> _Work to be completed_
Filter the entries for the word "consecutive". Copy each line in which it occurs.

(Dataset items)

(** The stamps of a subframe: 20 ms apart, the last one from the subframe itself. *)
Lemma run_subframe i prev st xs ds : locked i prev st -> length xs = 300%nat -> is_subframe ds -> 1 <= subframe_id ds <= 5 ->
  symbol_bit <$> xs = words_message (arrives i <$> transmit prev ds) -> d_sample_counter st + 300 < 2 ^ 64 ->
  0 <= d_TOW_at_current_symbol_ms st -> d_TOW_at_current_symbol_ms st + 6000 < 2 ^ 32 ->
  exists msgs nav seen, nav_step ds (d_nav st) = Some (msgs, nav) /\
    Z.land seen 3 = Z.land (arrives i (List.last (transmit prev ds) prev)) 3 /\
    run st xs = Some (landed st xs ds nav seen, msgs, imap (fun k x => Some (stamp (d_flag_PLL_180_deg_phase_locked st) x
      (if Nat.eqb k 299 then next_tow ds (d_TOW_at_current_symbol_ms st + 20 * 299) else d_TOW_at_current_symbol_ms st + 20 * (Z.of_nat k + 1)))) xs).
Proof.
  intros HL Hl Hds Hid Hb Hc Ht0 Ht. destruct (decide (xs = [])) as [->|Hne]; [done|].
  destruct (exists_last Hne) as (ys & x & ->). rewrite length_app in Hl. cbn [length] in Hl.
  assert (length ys = 299%nat) as Hy by lia.
  destruct (land_symbol i prev st ys x ds) as (msgs & nav & seen & Hn & Hs & Hg); try done.
  exists msgs, nav, seen. split; [done|]. split; [done|].
  rewrite run_app, (run_coast i prev) by (done || lia || (right; by destruct ys)). cbn [mbind option_bind run]. rewrite Hg. cbn [mbind option_bind].
  rewrite app_nil_r, imap_app. cbn [app imap]. rewrite Hy. do 3 f_equal.
  apply imap_ext. intros k y Hk%lookup_lt_Some. rewrite (proj2 (Nat.eqb_neq k 299)) by lia. done.
Qed.

(** What a sequence of subframes is decoded to. *)
Fixpoint nav_steps (dss : list (list Z)) (nav : Gps_Navigation_Message) : option (list tlm_msg * Gps_Navigation_Message) :=
  match dss with
  | [] => Some ([], nav)
  | ds :: dss' => '(m1, nav1) ← nav_step ds nav; '(m2, nav2) ← nav_steps dss' nav1; Some (m1 ++ m2, nav2)
  end.

(** Subframes of the five kinds, their time counts following [c]. *)
Fixpoint consecutive (c : Z) (dss : list (list Z)) : Prop :=
  match dss with
  | [] => True
  | ds :: dss' => is_subframe ds /\ 1 <= subframe_id ds <= 5 /\ tow_count ds = c + 1 /\ consecutive (c + 1) dss'
  end.

Lemma last_app_default {A} (l1 l2 : list A) d : List.last (l1 ++ l2) d = List.last l2 (List.last l1 d).
Proof. revert d. induction l1 as [|y l1 IH]; intros d; [done|]. cbn [app]. rewrite !last_cons_default. apply IH. Qed.

Lemma transmit_app prev l1 l2 : transmit prev (l1 ++ l2) = transmit prev l1 ++ transmit (List.last (transmit prev l1) prev) l2.
Proof. revert prev. induction l1 as [|d l1 IH]; intros prev; [done|]. cbn [app transmit]. rewrite last_cons_default. f_equal. apply IH. Qed.

Lemma locked_run i c dss : forall prev st xs, locked i prev st -> consecutive c dss -> 0 <= c ->
  d_TOW_at_current_symbol_ms st = 6000 * c ->
  symbol_bit <$> xs = words_message (arrives i <$> transmit prev (mjoin dss)) ->
  d_sample_counter st + 300 * Z.of_nat (length dss) < 2 ^ 64 -> c + Z.of_nat (length dss) <= 100800 ->
  exists msgs nav st', nav_steps dss (d_nav st) = Some (msgs, nav) /\
    run st xs = Some (st', msgs, imap (fun k x => Some (stamp (d_flag_PLL_180_deg_phase_locked st) x (6000 * c + 20 * (Z.of_nat k + 1)))) xs) /\
    locked i (List.last (transmit prev (mjoin dss)) prev) st' /\ d_nav st' = nav /\
    d_TOW_at_current_symbol_ms st' = 6000 * (c + Z.of_nat (length dss)).
Proof.
  revert c. induction dss as [|ds dss IH]; intros c prev st xs HL Hcs Hc Ht Hb Hn Hm.
  - cbn in Hb. apply fmap_nil_inv in Hb as ->. exists [], (d_nav st), st. cbn. repeat split; try done; [apply HL..|lia].
  - destruct Hcs as (Hds & Hid & Htc & Hcs). cbn [length] in *. cbn [mjoin list_join] in *. rewrite transmit_app in *.
    rewrite fmap_app in Hb. unfold words_message in Hb. rewrite bind_app in Hb. fold (words_message (arrives i <$> transmit prev ds)) in Hb.
    apply fmap_app_inv in Hb as (ys & zs & Hy & Hz & ->).
    assert (length ys = 300%nat) as Hl.
    { rewrite <- (length_fmap symbol_bit), <- Hy, words_message_length, length_fmap, transmit_length, (proj1 Hds). done. }
    destruct (run_subframe i prev st ys ds) as (m1 & nav1 & seen & Hn1 & Hs & Hr); try done; try lia.
    assert (next_tow ds (d_TOW_at_current_symbol_ms st + 20 * 299) = 6000 * (c + 1)) as Hnt.
    { unfold next_tow. rewrite (proj2 (Z.eqb_neq _ _)) by lia. lia. }
    destruct (IH (c + 1) (List.last (transmit prev ds) prev) (landed st ys ds nav1 seen) zs) as (m2 & nav2 & st2 & Hn2 & Hr2 & HL2 & Hnav & Ht2).
    { by apply landed_locked. } { done. } { lia. } { exact Hnt. } { done. } { cbn [landed d_sample_counter]. lia. } { lia. }
    exists (m1 ++ m2), nav2, st2. cbn [nav_steps]. rewrite Hn1. cbn [mbind option_bind]. cbn [landed d_nav] in Hn2. rewrite Hn2. split; [done|].
    rewrite run_app, Hr. cbn [mbind option_bind]. rewrite Hr2. cbn [mbind option_bind].
    rewrite last_app_default.
    split; [|repeat split; [apply HL2..|done|rewrite Ht2; lia]].
    do 2 f_equal. rewrite imap_app. f_equal.
    + apply imap_ext. intros k x Hk%lookup_lt_Some. do 2 f_equal. destruct (Nat.eqb_spec k 299); lia.
    + apply imap_ext. intros k x _. cbn [landed d_flag_PLL_180_deg_phase_locked compose]. unfold compose. do 2 f_equal. lia.
Qed.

> _Answer below_
Fixpoint consecutive (c : Z) (dss : list (list Z)) : Prop :=
  | ds :: dss' => is_subframe ds /\ 1 <= subframe_id ds <= 5 /\ tow_count ds = c + 1 /\ consecutive (c + 1) dss'
Lemma locked_run i c dss : forall prev st xs, locked i prev st -> consecutive c dss -> 0 <= c ->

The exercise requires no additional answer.